Fooling a classifier using an adversarial attack. Image from the paper below.

The original paper from Google research named “Synthesizing Robust Adversarial Examples” from 2017 brought the field of adversarial ML to the public eye when it showed how a specific image pattern applied to a turtle’s back fooled a classifier into thinking that the turtle was a rifle when observed from any angle. While it is a surprising finding that such a targeted attack can make a turtle look like a rifle, the more important question on everyone’s minds (especially the US Department of Defense) was: can a rifle be made to look like a turtle?

With the introduction of machine learning applications to all aspects of our lives, it is not surprising that the defense industry is leveraging this emerging technology in all ways possible. A couple of examples of relevant use today range from image classification of vehicles for targeting to identifying hidden weapons. If the opposing side knows that the defense industry is using such ML models, they can theoretically pose adversarial attacks and fool the models; thus, the topic of adversarial defenses is naturally introduced.
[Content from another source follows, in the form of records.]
(* ===== verification/Effect.v ===== *)
(** * Effect: what a computation does to a part of the store

    [seen obs R m]: whatever the files and the injected faults, and however [m]
    ends, the part [obs] of the store before and after is related by [R];
    [via] is about the index.  The input and output of the write path leave
    alone any part that is [Blind] to them, so each handler comes
    down to the few places where it touches that part. *)
From S2P Require Import Std Analyzer FtsStore.
From S2P Require Import Prelude Floats Model Config TextPred Filter Literal Findex.
From S2P Require Import Backend Codec Log Data IndexCache Manifest Segments Lease Replay Store StoreWrite.

(** A part of the store that input and output do not touch. *)
Class Blind {T} (obs : Store -> T) : Prop := {
  blind_data x s : obs (with_data x s) = obs s;
  blind_log x s : obs (with_log x s) = obs s;
  blind_cas x s : obs (with_manifest_cas x s) = obs s;
  blind_fenced x s : obs (with_fenced x s) = obs s;
  blind_defer x s : obs (with_defer_barrier x s) = obs s;
  blind_pending x s : obs (with_pending_barrier x s) = obs s;
  blind_pruned x s : obs (with_pruned_through x s) = obs s
}.
#[export] Instance blind_index : Blind st_index.
Proof. by split. Qed.

Definition seen {T} (obs : Store -> T) (R : T -> T -> Prop) {A} (m : M Store A) : Prop := forall s w, R (obs s) (obs (m s w).1.2).
(** Through the index. *)
Abbreviation via := (seen st_index).

Section via.
Context {T} (obs : Store -> T) (R : T -> T -> Prop) `{!PreOrder R}.
#[local] Abbreviation via m := (seen obs R m).

Lemma via_ret {A} (a : A) : via (ret a).
Proof. intros s w. reflexivity. Qed.
Lemma via_throw {A} e : via (throw e : M Store A).
Proof. intros s w. reflexivity. Qed.
Lemma via_of_result {A} (r : result err A) : via (of_result r).
Proof. destruct r; [apply via_ret|apply via_throw]. Qed.
Lemma via_get : via get_st.
Proof. intros s w. reflexivity. Qed.
Lemma via_modify f : (forall s, R (obs s) (obs (f s))) -> via (modify f).
Proof. intros Hf s w. apply Hf. Qed.
Lemma via_bind {A B} (m : M Store A) (k : A -> M Store B) : via m -> (forall a, via (k a)) -> via (bind m k).
Proof.
  intros Hm Hk s w. unfold bind. specialize (Hm s w). destruct (m s w) as [[[a|e|] s'] w']; [|exact Hm..].
  etransitivity; [exact Hm|apply Hk].
Qed.

Lemma via_get_bind {B} (k : Store -> M Store B) :
  (forall s w, R (obs s) (obs (k s s w).1.2)) -> via (bind get_st k).
Proof. intros Hk s w. apply Hk. Qed.

Lemma via_catch {A} (m : M Store A) h : via m -> (forall e, via (h e)) -> via (catch m h).
Proof.
  intros Hm Hh s w. unfold catch. specialize (Hm s w). destruct (m s w) as [[[a|e|] s'] w']; [exact Hm| |exact Hm].
  etransitivity; [exact Hm|apply Hh].
Qed.
Lemma via_or_undo {A} (m : M Store A) undo : via m -> via undo -> via (or_undo m undo).
Proof. intros Hm Hu. apply via_catch; [done|]. intros e. apply via_bind; [done|]. intros _. apply via_throw. Qed.
Lemma via_ignore {A} (m : M Store A) : via m -> via (ignore m).
Proof. intros Hm s w. unfold ignore. specialize (Hm s w). by destruct (m s w) as [[[a|e|] s'] w']. Qed.
Lemma via_when b m : via m -> via (when b m).
Proof. intros Hm. destruct b; [done|apply via_ret]. Qed.
Lemma via_for_each {A} (l : list A) f : (forall a, a ∈ l -> via (f a)) -> via (for_each l f).
Proof.
  induction l as [|a l IH]; intros Hf; [apply via_ret|]. cbn. apply via_bind; [apply Hf; by left|].
  intros _. apply IH. intros b Hb. apply Hf. by right.
Qed.
Lemma via_on_log `{!Blind obs} {A} (m : M Appender A) : via (on_log m).
Proof. intros s w. unfold on_log, zoom. destruct (m (st_log s) w) as [[o y] w']. cbn. by rewrite blind_log. Qed.
Lemma via_on_data `{!Blind obs} {A} (m : M Segments A) : via (on_data m).
Proof. intros s w. unfold on_data, zoom. destruct (m (st_data s) w) as [[o y] w']. cbn. by rewrite blind_data. Qed.
Lemma via_backend {A} (work : extent -> World -> World) (res : World -> A) : via (backend_call work res).
Proof. intros s w. unfold backend_call. destruct (pop_fault w) as [f w']. by destruct f. Qed.

Lemma via_put_cas key bs expected : via (p_put_cas key bs expected).
Proof.
  intros s w. unfold p_put_cas. destruct (supports_cas w); [|done].
  apply (via_bind (of_result (validate_key key))); [apply via_of_result|]. intros _. apply via_backend.
Qed.
Lemma via_clock : via now_secs.
Proof. intros s w. unfold now_secs. by destruct (read_clock w). Qed.
End via.

Lemma via_modify_index (R : Index -> Index -> Prop) f : (forall ix, R ix (f ix)) -> via R (modify_index f).
Proof. intros Hf s w. apply Hf. Qed.

#[export] Hint Resolve via_ret via_throw via_of_result via_get via_on_log via_on_data via_backend via_put_cas
  via_clock : via.

#[export] Hint Extern 0 (PreOrder _) => typeclasses eauto : via.
#[export] Hint Extern 0 (Blind _) => typeclasses eauto : via.
#[export] Hint Extern 0 (Reflexive _) => typeclasses eauto : via.

(** One layer of a computation that does not touch the index. *)
Ltac via_step :=
  first
    [ solve [eauto 2 with via]
    | apply via_bind; [typeclasses eauto| |intros ?]
    | apply via_or_undo; [typeclasses eauto| |]
    | apply via_catch; [typeclasses eauto| |intros ?]
    | apply via_ignore
    | apply via_when; [typeclasses eauto|]
    | apply via_for_each; [typeclasses eauto|intros ? _]
    | apply via_modify; intros ?; rewrite ?blind_data, ?blind_log, ?blind_cas, ?blind_fenced, ?blind_defer, ?blind_pending, ?blind_pruned;
      reflexivity
    | case_match ].
Ltac via_auto := repeat via_step.

Section quiet.
Context `{Crc32} `{Codec Op} `{Codec Manifest} `{Codec HistoryEntry} `{Codec HistoryFloor} `{Codec Z}.
Context {T} (obs : Store -> T) `{!Blind obs} (R : T -> T -> Prop) `{!PreOrder R}.
#[local] Abbreviation via := (seen obs).

Lemma via_p_get key : via R (p_get key).
Proof. unfold p_get, reads. via_auto. Qed.
Lemma via_p_put key bs : via R (p_put key bs).
Proof. unfold p_put. via_auto. Qed.
Lemma via_p_delete key : via R (p_delete key).
Proof. unfold p_delete. via_auto. Qed.
Lemma via_p_get_cas key : via R (p_get_cas key).
Proof. unfold p_get_cas, reads. via_auto. Qed.
#[local] Hint Resolve via_p_get via_p_put via_p_delete via_p_get_cas : via.

Lemma via_alone {A} key (p : LockProg A) : via R (alone key p).
Proof. induction p; cbn [alone]; unfold p_try_create_exclusive; via_auto. Qed.
#[local] Hint Resolve via_alone : via.
Lemma via_renew_lease : via R renew_lease.
Proof. unfold renew_lease, renew_lease_object. via_auto. Qed.
#[local] Hint Resolve via_renew_lease : via.
Lemma via_check_writable : via R check_writable.
Proof. unfold check_writable. via_auto. Qed.

Lemma via_persist_manifest : via R persist_manifest.
Proof.
  unfold persist_manifest, manifest_store, record_history_entry, store_entry, prune_history, delete_entry, store_floor,
    now_millis. via_auto.
Qed.
#[local] Hint Resolve via_persist_manifest : via.
Lemma via_note_commit_point : via R note_commit_point.
Proof. unfold note_commit_point. via_auto. Qed.
#[local] Hint Resolve via_note_commit_point : via.
Lemma via_maybe_sync : via R maybe_sync.
Proof. unfold maybe_sync. via_auto. Qed.
Lemma via_maybe_seal : via R maybe_seal.
Proof. unfold maybe_seal. via_auto. Qed.
Lemma via_append_op op : via R (append_op op).
Proof. apply via_on_log; typeclasses eauto. Qed.
Lemma via_reject_if_alias name : via R (reject_if_alias name).
Proof. unfold reject_if_alias. via_auto. Qed.
Lemma via_rollback data_mark log_mark : via R (rollback data_mark log_mark).
Proof. unfold rollback. via_auto. Qed.
Lemma via_list_versions : via R list_versions.
Proof. unfold list_versions, p_list, reads. via_auto. Qed.
Lemma via_store_floor floor : via R (store_floor floor).
Proof. unfold store_floor. via_auto. Qed.
Lemma via_delete_entry v : via R (delete_entry v).
Proof. unfold delete_entry. via_auto. Qed.
End quiet.

#[export] Hint Resolve via_p_get via_p_put via_p_delete via_p_get_cas via_check_writable via_persist_manifest
  via_note_commit_point via_maybe_sync via_maybe_seal via_append_op via_reject_if_alias via_rollback via_list_versions
  via_store_floor via_delete_entry : via.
Much like the parallel evolution of attacks and defenses between bacteria and viruses, adversarial attacks and adversarial defenses are quickly advancing in research to match the development rate of the other.

Closing Remarks

Personally, I’m excited to see how this field progresses as it’s still in its early stages. One tweet I saw that made me chuckle said that anyone could write a paper on the adversarial attacks or out-of-distribution data samples of a new state-of-the-art model and get it easily published - theoretically pushing out hundreds of papers every year!